■ DATA RECORDS
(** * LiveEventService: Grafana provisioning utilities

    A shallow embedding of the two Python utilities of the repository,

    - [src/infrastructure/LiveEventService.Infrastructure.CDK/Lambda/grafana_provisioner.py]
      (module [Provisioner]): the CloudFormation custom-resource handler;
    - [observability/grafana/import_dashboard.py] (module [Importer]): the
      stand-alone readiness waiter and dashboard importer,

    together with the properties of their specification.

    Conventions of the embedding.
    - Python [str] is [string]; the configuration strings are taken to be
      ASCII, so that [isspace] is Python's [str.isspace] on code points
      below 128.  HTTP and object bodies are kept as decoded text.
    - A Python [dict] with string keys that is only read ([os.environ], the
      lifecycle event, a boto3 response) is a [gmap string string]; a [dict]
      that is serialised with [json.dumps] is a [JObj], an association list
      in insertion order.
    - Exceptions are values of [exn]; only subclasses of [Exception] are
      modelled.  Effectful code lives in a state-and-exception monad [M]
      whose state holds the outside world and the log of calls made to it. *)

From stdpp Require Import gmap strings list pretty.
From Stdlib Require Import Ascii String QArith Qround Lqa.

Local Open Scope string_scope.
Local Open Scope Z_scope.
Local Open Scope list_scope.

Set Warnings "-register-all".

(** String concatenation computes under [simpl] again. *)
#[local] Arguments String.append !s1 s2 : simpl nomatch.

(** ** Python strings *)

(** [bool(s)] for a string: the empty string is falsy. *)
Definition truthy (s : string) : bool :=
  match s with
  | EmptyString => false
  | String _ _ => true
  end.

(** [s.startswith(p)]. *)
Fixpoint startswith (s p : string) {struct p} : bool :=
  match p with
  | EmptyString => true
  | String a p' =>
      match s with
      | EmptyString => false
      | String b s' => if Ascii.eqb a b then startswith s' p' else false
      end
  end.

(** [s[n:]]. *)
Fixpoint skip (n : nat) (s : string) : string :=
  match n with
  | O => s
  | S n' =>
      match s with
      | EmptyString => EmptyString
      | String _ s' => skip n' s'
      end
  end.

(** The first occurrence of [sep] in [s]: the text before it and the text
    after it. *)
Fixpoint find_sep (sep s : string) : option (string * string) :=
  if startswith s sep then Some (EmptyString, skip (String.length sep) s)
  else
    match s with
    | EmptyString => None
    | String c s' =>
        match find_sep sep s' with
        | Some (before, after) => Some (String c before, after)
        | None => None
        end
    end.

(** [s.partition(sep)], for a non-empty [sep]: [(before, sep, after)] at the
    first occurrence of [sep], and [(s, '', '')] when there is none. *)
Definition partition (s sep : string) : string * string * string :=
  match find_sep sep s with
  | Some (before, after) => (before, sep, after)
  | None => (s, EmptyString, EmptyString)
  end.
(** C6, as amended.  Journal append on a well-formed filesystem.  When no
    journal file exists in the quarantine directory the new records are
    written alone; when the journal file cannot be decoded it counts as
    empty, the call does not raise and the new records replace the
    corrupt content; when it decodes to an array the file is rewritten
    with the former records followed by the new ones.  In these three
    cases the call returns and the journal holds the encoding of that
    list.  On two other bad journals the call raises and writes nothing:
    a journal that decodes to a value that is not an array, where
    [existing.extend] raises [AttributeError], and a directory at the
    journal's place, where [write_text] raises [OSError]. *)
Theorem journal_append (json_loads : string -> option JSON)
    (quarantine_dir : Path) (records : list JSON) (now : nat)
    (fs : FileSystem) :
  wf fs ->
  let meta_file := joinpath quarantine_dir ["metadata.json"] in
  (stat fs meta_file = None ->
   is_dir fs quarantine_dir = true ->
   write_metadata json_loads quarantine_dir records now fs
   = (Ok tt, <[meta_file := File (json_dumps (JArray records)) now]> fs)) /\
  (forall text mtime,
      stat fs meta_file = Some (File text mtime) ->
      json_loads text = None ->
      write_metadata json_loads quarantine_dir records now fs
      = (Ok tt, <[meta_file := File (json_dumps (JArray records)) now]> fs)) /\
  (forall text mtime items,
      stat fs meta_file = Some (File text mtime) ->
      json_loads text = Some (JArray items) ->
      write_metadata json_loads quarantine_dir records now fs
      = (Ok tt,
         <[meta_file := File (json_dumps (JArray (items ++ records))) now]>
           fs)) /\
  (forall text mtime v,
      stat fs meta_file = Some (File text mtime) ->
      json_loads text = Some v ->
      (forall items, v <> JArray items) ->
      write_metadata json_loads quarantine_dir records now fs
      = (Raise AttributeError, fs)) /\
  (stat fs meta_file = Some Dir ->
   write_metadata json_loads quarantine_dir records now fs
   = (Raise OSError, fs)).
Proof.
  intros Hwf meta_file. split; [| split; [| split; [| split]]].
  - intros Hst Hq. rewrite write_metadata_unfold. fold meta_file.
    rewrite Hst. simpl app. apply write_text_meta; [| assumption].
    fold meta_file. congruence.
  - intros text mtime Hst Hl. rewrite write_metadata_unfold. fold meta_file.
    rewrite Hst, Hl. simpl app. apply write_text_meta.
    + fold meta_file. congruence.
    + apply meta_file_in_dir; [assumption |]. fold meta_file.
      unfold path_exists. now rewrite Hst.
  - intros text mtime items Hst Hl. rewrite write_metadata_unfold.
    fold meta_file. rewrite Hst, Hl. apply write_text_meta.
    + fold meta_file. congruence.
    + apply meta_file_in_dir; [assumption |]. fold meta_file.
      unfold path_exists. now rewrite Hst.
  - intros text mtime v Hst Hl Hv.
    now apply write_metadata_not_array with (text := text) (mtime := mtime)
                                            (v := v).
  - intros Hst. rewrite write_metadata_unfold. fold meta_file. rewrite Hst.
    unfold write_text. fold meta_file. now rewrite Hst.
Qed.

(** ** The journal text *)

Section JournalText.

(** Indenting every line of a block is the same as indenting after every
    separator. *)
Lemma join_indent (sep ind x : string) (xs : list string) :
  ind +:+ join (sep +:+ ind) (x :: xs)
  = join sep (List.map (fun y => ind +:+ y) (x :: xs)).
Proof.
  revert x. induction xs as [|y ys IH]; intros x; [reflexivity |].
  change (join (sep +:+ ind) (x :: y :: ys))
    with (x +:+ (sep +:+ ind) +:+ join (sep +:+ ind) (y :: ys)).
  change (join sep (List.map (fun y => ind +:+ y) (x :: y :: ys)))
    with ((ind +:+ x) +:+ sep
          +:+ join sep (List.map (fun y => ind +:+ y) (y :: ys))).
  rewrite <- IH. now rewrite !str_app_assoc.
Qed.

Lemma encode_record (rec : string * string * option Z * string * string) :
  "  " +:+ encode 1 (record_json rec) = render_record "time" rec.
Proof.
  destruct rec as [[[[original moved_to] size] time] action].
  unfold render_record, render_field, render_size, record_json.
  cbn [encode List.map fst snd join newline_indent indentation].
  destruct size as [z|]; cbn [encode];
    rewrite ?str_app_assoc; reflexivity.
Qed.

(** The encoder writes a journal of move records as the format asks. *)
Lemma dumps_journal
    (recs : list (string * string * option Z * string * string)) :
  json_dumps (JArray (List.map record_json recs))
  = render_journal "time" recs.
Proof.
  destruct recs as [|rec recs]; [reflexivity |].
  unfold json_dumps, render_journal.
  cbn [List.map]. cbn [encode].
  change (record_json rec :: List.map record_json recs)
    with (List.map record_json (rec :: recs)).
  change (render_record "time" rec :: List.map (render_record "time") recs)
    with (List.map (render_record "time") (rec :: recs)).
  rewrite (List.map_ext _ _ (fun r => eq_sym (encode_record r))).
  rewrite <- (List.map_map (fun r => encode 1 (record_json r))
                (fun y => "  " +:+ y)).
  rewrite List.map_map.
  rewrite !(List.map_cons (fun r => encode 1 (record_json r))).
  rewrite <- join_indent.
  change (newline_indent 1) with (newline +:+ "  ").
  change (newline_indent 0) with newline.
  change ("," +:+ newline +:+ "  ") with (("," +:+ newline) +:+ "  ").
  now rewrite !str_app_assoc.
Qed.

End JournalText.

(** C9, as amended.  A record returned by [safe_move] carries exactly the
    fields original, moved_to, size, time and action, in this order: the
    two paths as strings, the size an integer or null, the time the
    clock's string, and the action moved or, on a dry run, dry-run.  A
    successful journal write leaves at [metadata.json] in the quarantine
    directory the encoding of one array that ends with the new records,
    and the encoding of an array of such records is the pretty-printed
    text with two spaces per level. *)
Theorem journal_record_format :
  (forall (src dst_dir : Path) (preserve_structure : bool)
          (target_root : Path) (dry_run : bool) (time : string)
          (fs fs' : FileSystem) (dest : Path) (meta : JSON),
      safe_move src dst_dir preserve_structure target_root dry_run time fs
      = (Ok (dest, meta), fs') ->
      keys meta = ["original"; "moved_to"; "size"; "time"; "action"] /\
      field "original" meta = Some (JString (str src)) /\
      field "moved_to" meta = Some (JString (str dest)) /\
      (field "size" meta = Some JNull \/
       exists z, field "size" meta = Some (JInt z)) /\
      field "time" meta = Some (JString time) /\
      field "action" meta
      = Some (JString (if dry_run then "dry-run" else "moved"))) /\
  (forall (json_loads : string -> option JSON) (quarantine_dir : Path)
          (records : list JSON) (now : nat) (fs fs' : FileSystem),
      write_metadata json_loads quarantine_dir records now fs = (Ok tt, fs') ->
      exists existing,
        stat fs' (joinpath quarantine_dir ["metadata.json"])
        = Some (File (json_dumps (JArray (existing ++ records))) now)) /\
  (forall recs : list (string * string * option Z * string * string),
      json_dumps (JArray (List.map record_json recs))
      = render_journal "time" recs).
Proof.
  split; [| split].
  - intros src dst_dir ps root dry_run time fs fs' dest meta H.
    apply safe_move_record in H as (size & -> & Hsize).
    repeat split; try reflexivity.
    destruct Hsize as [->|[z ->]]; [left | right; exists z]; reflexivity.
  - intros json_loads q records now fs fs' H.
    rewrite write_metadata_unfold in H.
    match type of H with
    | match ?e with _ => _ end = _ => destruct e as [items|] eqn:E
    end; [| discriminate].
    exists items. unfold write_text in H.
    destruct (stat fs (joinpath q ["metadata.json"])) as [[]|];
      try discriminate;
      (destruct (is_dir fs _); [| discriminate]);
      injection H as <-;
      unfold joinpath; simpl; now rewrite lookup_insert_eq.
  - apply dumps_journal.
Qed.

■ THE TASK
Starting with the line that holds "(** Indenting every" and ending with the line that holds "with (x +:+", retype every line in the data above exactly, and nothing else.

■ SOLUTION FOR THIS EXERCISE
(** Indenting every line of a block is the same as indenting after every
    separator. *)
Lemma join_indent (sep ind x : string) (xs : list string) :
  ind +:+ join (sep +:+ ind) (x :: xs)
  = join sep (List.map (fun y => ind +:+ y) (x :: xs)).
Proof.
  revert x. induction xs as [|y ys IH]; intros x; [reflexivity |].
  change (join (sep +:+ ind) (x :: y :: ys))
    with (x +:+ (sep +:+ ind) +:+ join (sep +:+ ind) (y :: ys)).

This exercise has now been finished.